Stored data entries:
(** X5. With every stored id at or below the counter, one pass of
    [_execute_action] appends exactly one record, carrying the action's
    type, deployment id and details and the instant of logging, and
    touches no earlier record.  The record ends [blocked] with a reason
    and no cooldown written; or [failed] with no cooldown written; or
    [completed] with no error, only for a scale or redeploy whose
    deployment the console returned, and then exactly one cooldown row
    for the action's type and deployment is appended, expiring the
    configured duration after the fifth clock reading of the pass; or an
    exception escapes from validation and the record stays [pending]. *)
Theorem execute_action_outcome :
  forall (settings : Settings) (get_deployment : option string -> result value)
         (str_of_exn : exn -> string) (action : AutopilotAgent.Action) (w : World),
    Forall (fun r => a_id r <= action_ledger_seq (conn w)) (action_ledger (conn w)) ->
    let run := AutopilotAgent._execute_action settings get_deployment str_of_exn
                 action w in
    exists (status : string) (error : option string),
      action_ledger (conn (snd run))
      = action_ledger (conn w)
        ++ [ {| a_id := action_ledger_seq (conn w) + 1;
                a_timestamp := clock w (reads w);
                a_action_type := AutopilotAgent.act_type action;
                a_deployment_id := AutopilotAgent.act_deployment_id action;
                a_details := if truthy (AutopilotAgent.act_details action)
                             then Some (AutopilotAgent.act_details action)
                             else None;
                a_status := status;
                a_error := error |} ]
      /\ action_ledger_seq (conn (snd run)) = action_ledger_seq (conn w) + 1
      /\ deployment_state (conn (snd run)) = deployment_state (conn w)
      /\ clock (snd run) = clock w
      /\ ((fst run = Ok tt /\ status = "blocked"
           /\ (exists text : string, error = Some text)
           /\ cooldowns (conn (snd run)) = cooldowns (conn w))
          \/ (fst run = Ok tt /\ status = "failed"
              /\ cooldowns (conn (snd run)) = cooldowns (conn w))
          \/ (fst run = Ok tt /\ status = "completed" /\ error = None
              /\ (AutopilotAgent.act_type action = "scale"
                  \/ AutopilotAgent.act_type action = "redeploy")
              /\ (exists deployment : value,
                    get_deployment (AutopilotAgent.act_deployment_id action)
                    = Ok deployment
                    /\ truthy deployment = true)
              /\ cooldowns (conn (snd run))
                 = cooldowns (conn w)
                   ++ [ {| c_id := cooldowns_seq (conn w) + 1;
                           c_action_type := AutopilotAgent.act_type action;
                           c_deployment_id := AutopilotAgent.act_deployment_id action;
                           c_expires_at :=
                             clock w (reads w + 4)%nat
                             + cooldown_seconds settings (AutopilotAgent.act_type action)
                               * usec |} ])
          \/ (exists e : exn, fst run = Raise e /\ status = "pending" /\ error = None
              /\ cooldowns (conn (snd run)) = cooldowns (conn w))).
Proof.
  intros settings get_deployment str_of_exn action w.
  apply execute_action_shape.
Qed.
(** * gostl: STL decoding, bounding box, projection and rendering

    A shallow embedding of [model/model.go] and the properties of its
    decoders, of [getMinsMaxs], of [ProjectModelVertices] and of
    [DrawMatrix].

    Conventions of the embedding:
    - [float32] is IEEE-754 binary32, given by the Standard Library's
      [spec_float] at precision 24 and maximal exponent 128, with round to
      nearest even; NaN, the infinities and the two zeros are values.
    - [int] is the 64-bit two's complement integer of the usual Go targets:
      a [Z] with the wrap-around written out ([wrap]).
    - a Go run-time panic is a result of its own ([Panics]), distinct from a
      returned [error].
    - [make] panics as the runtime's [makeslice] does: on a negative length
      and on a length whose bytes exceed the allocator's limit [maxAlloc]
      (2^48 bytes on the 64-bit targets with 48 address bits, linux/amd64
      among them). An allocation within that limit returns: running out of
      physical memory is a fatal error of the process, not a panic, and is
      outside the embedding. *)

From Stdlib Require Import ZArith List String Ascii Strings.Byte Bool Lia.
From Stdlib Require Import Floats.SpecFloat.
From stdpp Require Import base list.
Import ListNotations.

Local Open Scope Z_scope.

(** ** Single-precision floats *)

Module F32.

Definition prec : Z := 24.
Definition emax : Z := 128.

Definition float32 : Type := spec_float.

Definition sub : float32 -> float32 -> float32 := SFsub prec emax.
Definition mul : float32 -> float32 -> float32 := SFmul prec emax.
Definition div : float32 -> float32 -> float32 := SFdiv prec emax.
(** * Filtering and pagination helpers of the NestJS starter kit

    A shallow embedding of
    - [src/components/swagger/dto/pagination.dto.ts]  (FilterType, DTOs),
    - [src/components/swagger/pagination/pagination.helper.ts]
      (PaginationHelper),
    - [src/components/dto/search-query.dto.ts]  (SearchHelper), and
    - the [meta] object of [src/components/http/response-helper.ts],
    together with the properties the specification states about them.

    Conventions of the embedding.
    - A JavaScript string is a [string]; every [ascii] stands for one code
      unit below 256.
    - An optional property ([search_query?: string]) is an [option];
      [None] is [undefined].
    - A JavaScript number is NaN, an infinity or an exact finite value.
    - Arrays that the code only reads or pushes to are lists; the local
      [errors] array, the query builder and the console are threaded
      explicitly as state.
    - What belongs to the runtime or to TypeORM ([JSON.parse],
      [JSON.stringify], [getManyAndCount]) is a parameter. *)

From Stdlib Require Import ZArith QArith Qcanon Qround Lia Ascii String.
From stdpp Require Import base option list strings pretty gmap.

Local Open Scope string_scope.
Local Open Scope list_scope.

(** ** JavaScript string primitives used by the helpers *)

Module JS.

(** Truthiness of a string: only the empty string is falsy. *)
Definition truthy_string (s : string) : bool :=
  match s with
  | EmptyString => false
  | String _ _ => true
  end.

- What you will do -
All the lines above need to be retyped exactly, with nothing left out.

- Solution to the problem -
(** X5. With every stored id at or below the counter, one pass of
    [_execute_action] appends exactly one record, carrying the action's
    type, deployment id and details and the instant of logging, and
    touches no earlier record.  The record ends [blocked] with a reason
    and no cooldown written; or [failed] with no cooldown written; or
    [completed] with no error, only for a scale or redeploy whose
    deployment the console returned, and then exactly one cooldown row
    for the action's type and deployment is appended, expiring the
    configured duration after the fifth clock reading of the pass; or an
    exception escapes from validation and the record stays [pending]. *)
Theorem execute_action_outcome :
  forall (settings : Settings) (get_deployment : option string -> result value)
         (str_of_exn : exn -> string) (action : AutopilotAgent.Action) (w : World),
    Forall (fun r => a_id r <= action_ledger_seq (conn w)) (action_ledger (conn w)) ->
    let run := AutopilotAgent._execute_action settings get_deployment str_of_exn
                 action w in
    exists (status : string) (error : option string),
      action_ledger (conn (snd run))
      = action_ledger (conn w)
        ++ [ {| a_id := action_ledger_seq (conn w) + 1;
                a_timestamp := clock w (reads w);
                a_action_type := AutopilotAgent.act_type action;
                a_deployment_id := AutopilotAgent.act_deployment_id action;
                a_details := if truthy (AutopilotAgent.act_details action)
                             then Some (AutopilotAgent.act_details action)
                             else None;
                a_status := status;
                a_error := error |} ]
      /\ action_ledger_seq (conn (snd run)) = action_ledger_seq (conn w) + 1
      /\ deployment_state (conn (snd run)) = deployment_state (conn w)
      /\ clock (snd run) = clock w
      /\ ((fst run = Ok tt /\ status = "blocked"
           /\ (exists text : string, error = Some text)
           /\ cooldowns (conn (snd run)) = cooldowns (conn w))
          \/ (fst run = Ok tt /\ status = "failed"
              /\ cooldowns (conn (snd run)) = cooldowns (conn w))
          \/ (fst run = Ok tt /\ status = "completed" /\ error = None
              /\ (AutopilotAgent.act_type action = "scale"
                  \/ AutopilotAgent.act_type action = "redeploy")
              /\ (exists deployment : value,
                    get_deployment (AutopilotAgent.act_deployment_id action)
                    = Ok deployment
                    /\ truthy deployment = true)
              /\ cooldowns (conn (snd run))
                 = cooldowns (conn w)
                   ++ [ {| c_id := cooldowns_seq (conn w) + 1;
                           c_action_type := AutopilotAgent.act_type action;
                           c_deployment_id := AutopilotAgent.act_deployment_id action;
                           c_expires_at :=
                             clock w (reads w + 4)%nat
                             + cooldown_seconds settings (AutopilotAgent.act_type action)
                               * usec |} ])
          \/ (exists e : exn, fst run = Raise e /\ status = "pending" /\ error = None
              /\ cooldowns (conn (snd run)) = cooldowns (conn w))).
Proof.
  intros settings get_deployment str_of_exn action w.
  apply execute_action_shape.
Qed.
(** * gostl: STL decoding, bounding box, projection and rendering

    A shallow embedding of [model/model.go] and the properties of its
    decoders, of [getMinsMaxs], of [ProjectModelVertices] and of
    [DrawMatrix].

    Conventions of the embedding:
    - [float32] is IEEE-754 binary32, given by the Standard Library's
      [spec_float] at precision 24 and maximal exponent 128, with round to
      nearest even; NaN, the infinities and the two zeros are values.
    - [int] is the 64-bit two's complement integer of the usual Go targets:
      a [Z] with the wrap-around written out ([wrap]).
    - a Go run-time panic is a result of its own ([Panics]), distinct from a
      returned [error].
    - [make] panics as the runtime's [makeslice] does: on a negative length
      and on a length whose bytes exceed the allocator's limit [maxAlloc]
      (2^48 bytes on the 64-bit targets with 48 address bits, linux/amd64
      among them). An allocation within that limit returns: running out of
      physical memory is a fatal error of the process, not a panic, and is
      outside the embedding. *)

From Stdlib Require Import ZArith List String Ascii Strings.Byte Bool Lia.
From Stdlib Require Import Floats.SpecFloat.
From stdpp Require Import base list.
Import ListNotations.

Local Open Scope Z_scope.

(** ** Single-precision floats *)

Module F32.

Definition prec : Z := 24.
Definition emax : Z := 128.

Definition float32 : Type := spec_float.

Definition sub : float32 -> float32 -> float32 := SFsub prec emax.
Definition mul : float32 -> float32 -> float32 := SFmul prec emax.
Definition div : float32 -> float32 -> float32 := SFdiv prec emax.
(** * Filtering and pagination helpers of the NestJS starter kit

    A shallow embedding of
    - [src/components/swagger/dto/pagination.dto.ts]  (FilterType, DTOs),
    - [src/components/swagger/pagination/pagination.helper.ts]
      (PaginationHelper),
    - [src/components/dto/search-query.dto.ts]  (SearchHelper), and
    - the [meta] object of [src/components/http/response-helper.ts],
    together with the properties the specification states about them.

    Conventions of the embedding.
    - A JavaScript string is a [string]; every [ascii] stands for one code
      unit below 256.
    - An optional property ([search_query?: string]) is an [option];
      [None] is [undefined].
    - A JavaScript number is NaN, an infinity or an exact finite value.
    - Arrays that the code only reads or pushes to are lists; the local
      [errors] array, the query builder and the console are threaded
      explicitly as state.
    - What belongs to the runtime or to TypeORM ([JSON.parse],
      [JSON.stringify], [getManyAndCount]) is a parameter. *)

From Stdlib Require Import ZArith QArith Qcanon Qround Lia Ascii String.
From stdpp Require Import base option list strings pretty gmap.

Local Open Scope string_scope.
Local Open Scope list_scope.

(** ** JavaScript string primitives used by the helpers *)

Module JS.

(** Truthiness of a string: only the empty string is falsy. *)
Definition truthy_string (s : string) : bool :=
  match s with
  | EmptyString => false
  | String _ _ => true
  end.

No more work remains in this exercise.